Such forward-looking information is based on a number of
assumptions which may prove to be incorrect. Assumptions have been
made with respect to the following matters, in addition to any
other assumptions identified in this press release:
- future natural gas and liquids prices and the potential impact
of the COVID-19 pandemic thereon;
- the likely impact of the COVID-19 pandemic on operations;
- the ability to realize expected cost savings;
- royalty rates, taxes and capital, operating, general &
administrative and other costs;
- foreign currency exchange rates and interest rates;
- general business, economic and market conditions;
- the ability of Paramount to obtain the required capital to
finance its exploration, development and other operations and meet
its commitments and financial obligations;
- the ability of Paramount to obtain equipment, services,
supplies and personnel in a timely manner and at an acceptable cost
to carry out its activities;
- the ability of Paramount to secure adequate product processing,
transportation, fractionation and storage capacity on acceptable
terms and the capacity and reliability of facilities;
- the ability of Paramount to market its natural gas and liquids
successfully to current and new customers;
- the ability of Paramount and its industry partners to obtain
drilling success (including in respect of anticipated production
volumes, reserves additions, liquids yields and resource
recoveries) and operational improvements, efficiencies and results
consistent with expectations;
- the timely receipt of required governmental and regulatory
approvals;
- the receipt of benefits under government programs;
- the application of regulatory requirements respecting
abandonment and reclamation; and
- anticipated timelines and budgets being met in respect of
drilling programs and other operations (including well completions
and tie-ins, the construction, commissioning and start-up of new
and expanded facilities, including third-party facilities, and
facility turnarounds and maintenance).
Statements relating to reserves are also deemed to be forward
looking statements, as they involve the implied assessment, based
on certain estimates and assumptions, that the reserves described
exist in the quantities predicted or estimated and that the
reserves can be profitably produced in the future.

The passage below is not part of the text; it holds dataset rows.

(** A machine with 1024 frames whose kernel ends at frame 304: the directory is frame 300, its one
    table, frame 301, maps pages 1 and 2 of the kernel; memory was not clear when it started. *)
Definition boot_state : KState :=
  on_boot (set_ptr_free_mem (KERNEL_BASE + 0x130000))
  (on_frames (set_number_of_frames 1024)
  (on_hw (λ h, set_cr3 (300 * PAGE_SIZE)
    (set_mem (<[word 300 960 := 301 * PAGE_SIZE + 3]> (<[word 301 1 := 1 * PAGE_SIZE + 3]>
             (<[word 301 2 := 2 * PAGE_SIZE + 3]> (<[word 1 500 := 77]> ∅)))) h)) inhabitant)).
Lemma boot_state_words j : is_u32 (get_word boot_state j).
Proof.
  unfold get_word, boot_state. cbn [hw mem on_hw set_mem set_hw on_boot set_boot set_frames on_frames set_cr3].
  destruct (decide (word 300 960 = j)) as [<-|]; [done|]. rewrite array_get_set_ne by done.
  destruct (decide (word 301 1 = j)) as [<-|]; [done|]. rewrite array_get_set_ne by done.
  destruct (decide (word 301 2 = j)) as [<-|]; [done|]. rewrite array_get_set_ne by done.
  destruct (decide (word 1 500 = j)) as [<-|]; [done|]. rewrite array_get_set_ne by done. done.
Qed.
Lemma boot_state_pages : boot_pages boot_state.
Proof.
  assert (∀ a, walk_of boot_state a = walk_of boot_state ZERO_PAGE ∨
               walk_of boot_state a = walk_of boot_state TEMP_PAGE →
               clear_of [1; 2] boot_state a) as Hc.
  { intros a Ha f i Hf Hi. rewrite !elem_of_cons, elem_of_nil in Hf.
    assert (walk_of boot_state ZERO_PAGE = [word 300 960; word 301 1]) as H1 by (vm_compute; reflexivity).
    assert (walk_of boot_state TEMP_PAGE = [word 300 960; word 301 2]) as H2 by (vm_compute; reflexivity).
    destruct Ha as [-> | ->]; rewrite ?H1, ?H2; unfold word;
      rewrite !elem_of_cons, elem_of_nil; lia. }
  unfold boot_pages. split_and!; [split_and!; by vm_compute..|apply Hc; by left|apply Hc; by right|
    apply boot_state_words].
Qed.

Lemma initialize_paging_free_frames_witness :
  ∃ s', initialize_paging (mret tt) boot_state = Ret tt s' ∧
    ∃ m, allocator s' (reverse (seqZ 3 157 ++ seqZ 304 720), m) ∧ m !!! 200 = 1 ∧ m !!! 304 = 0.
Proof.
  destruct (initialize_paging_free_frames (mret tt) boot_state) as (s' & m & Hs' & Ha & Hm);
    [done|apply boot_state_pages|by vm_compute..|].
  exists s'. split; [exact Hs'|]. exists m. clear Hs'.
  assert (range_end boot_state = 304) as Hre by (vm_compute; reflexivity). rewrite Hre in Ha, Hm.
  split; [exact Ha|]. rewrite !Hm. split; reflexivity.
Defined.

Lemma zero_page_partly_cleared_witness :
  ∃ s', initialize_paging (mret tt) boot_state = Ret tt s' ∧ get_word s' (word 1 500) = 77.
Proof.
  destruct (zero_page_partly_cleared (mret tt) boot_state) as (s' & Hs' & _ & Ho);
    [done|apply boot_state_pages|by vm_compute..|].
  exists s'. split; [exact Hs'|]. by rewrite Ho by lia.
Defined.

Although Paramount believes that the expectations reflected in
such forward-looking information are reasonable based on the
information available at the time of this press release, undue
reliance should not be placed on the forward-looking information as
Paramount can give no assurance that such expectations will prove
to be correct. Forward-looking information is based on
expectations, estimates and projections that involve a number of
risks and uncertainties which could cause actual results to differ
materially from those anticipated by Paramount and described in the
forward-looking information. The material risks and
uncertainties include, but are not limited to:
- fluctuations in natural gas and liquids prices, including in
relation to the impact of the COVID-19 pandemic;
- changes in capital spending plans and planned exploration and
development activities;
- changes in foreign currency exchange rates and interest
rates;
- the uncertainty of estimates and projections relating to future
revenue, free cash flow, production, reserve additions, liquids
yields (including condensate to natural gas ratios), resource
recoveries, royalty rates, taxes and costs and expenses;
- the ability to secure adequate product processing,
transportation, fractionation, and storage capacity on acceptable
terms;
- operational risks in exploring for, developing, producing and
transporting natural gas and liquids, including the risk of spills,
leaks or blowouts;
- the ability to obtain equipment, services, supplies and
personnel in a timely manner and at an acceptable cost;
- potential disruptions, delays or unexpected technical or other
difficulties in designing, developing, expanding or operating new,
expanded or existing facilities (including third-party
facilities);
- processing, pipeline, and fractionation infrastructure outages,
disruptions and constraints;
- risks and uncertainties involving the geology of oil and gas
deposits;
- the uncertainty of reserves estimates;
- general business, economic and market conditions;
- the ability to generate sufficient cash flow from operations
and obtain financing to fund planned exploration, development and
operational activities and meet current and future commitments and
obligations (including product processing, transportation,
fractionation and similar commitments and obligations);
- changes in, or in the interpretation of, laws, regulations or
policies (including environmental laws);
- the ability to obtain required governmental or regulatory
approvals in a timely manner, and to obtain and maintain leases and
licenses;
- the effects of weather and other factors including wildlife and
environmental restrictions which affect field operations and
access;
- the timing and cost of future abandonment and reclamation
obligations and potential liabilities for environmental damage and
contamination;
- uncertainties regarding aboriginal claims and in maintaining
relationships with local populations and other stakeholders;
- the outcome of existing and potential lawsuits, insurance
claims, regulatory actions, audits and assessments; and
- other risks and uncertainties described elsewhere in this
document and in Paramount's other filings with Canadian securities
authorities.
The foregoing list of risks is not exhaustive. For more
information relating to risks, see the sections titled "Risk
Factors" in Paramount's annual information form for the year
ended December 31, 2020, which is
available on SEDAR at www.sedar.com. The forward-looking
information contained in this press release is made as of the date
hereof and, except as required by applicable securities law,
Paramount undertakes no obligation to update publicly or revise any
forward-looking statements or information, whether as a result of
new information, future events or otherwise.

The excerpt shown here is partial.